(* ===== verification/ExecState.v ===== *)
(** * The state of an executor run and its environment

    [Executor] and [runState] of [src/agent/executor.go] and
    [src/agent/executor_run.go]: the fields that change during [Run], grouped
    by the mechanism that owns them; the configuration fixed before [Run]; and
    the interfaces the loop calls.  Everything the loop makes observable is
    recorded in a trace, and the environment (human, model, tools, context
    manager, clock) answers as a function of that trace, so its behaviour is
    arbitrary but every answer is reproducible. *)

From Stdlib Require Import ZArith QArith Qround Lia.
From stdpp Require Import base gmap strings list.
From S2P Require Import Prelude GoStr GoFloat AgentTypes Nudges ToolCache Watchdog.
Open Scope sp4rk_scope.
Open Scope Z_scope.

Section state.
Context `{Float64}.

(** ** What [Run] makes observable *)

Inductive detail := DStr (s : string) | DInt (z : Z) | DFloat (f : F).

Record FillCheck := mkFill {
  Percent : F;
  Status : string;
  Used : Z;
  Max : Z;
}.

Inductive event :=
(* agent.Events *)
| EvStepStart (stepNum : Z)
| EvThought (stepNum : Z) (content reasoning : string)
| EvToolCall (stepNum callIdx : Z) (name args source : string)
| EvToolResult (stepNum callIdx len : Z) (preview : string) (isError : bool)
| EvStepComplete (stepNum : Z)
| EvAssistantChunk (text : string)
| EvAssistantDone (text : string) (inTokens outTokens : Z)
| EvContextFill (fill : FillCheck)
| EvContextCompaction (before after : F)
| EvFinishing (stepNum : Z) (summary : string)
| EvDiagnostic (stepNum : Z) (name : string) (details : list (string * detail))
(* agent.ContextManager *)
| CwAddStep (s : Step)
| CwCompact
| CwSetToolOverhead
| CwConsumeInterjection
(* calls to the other interfaces *)
| LLMCall
| ToolExecuted (name input : string)
| AskedToolCall (name input : string)
| AskedStepLimit (current max : Z) (reason : string)
| VerifyRan
| TrajectorySync (steps : list Step).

+===+

[WHAT THE TASK ASKS] When a line in the listing includes the word "Inductive", report that line in full.

[ANSWER BELOW]
Inductive detail := DStr (s : string) | DInt (z : Z) | DFloat (f : F).
Inductive event :=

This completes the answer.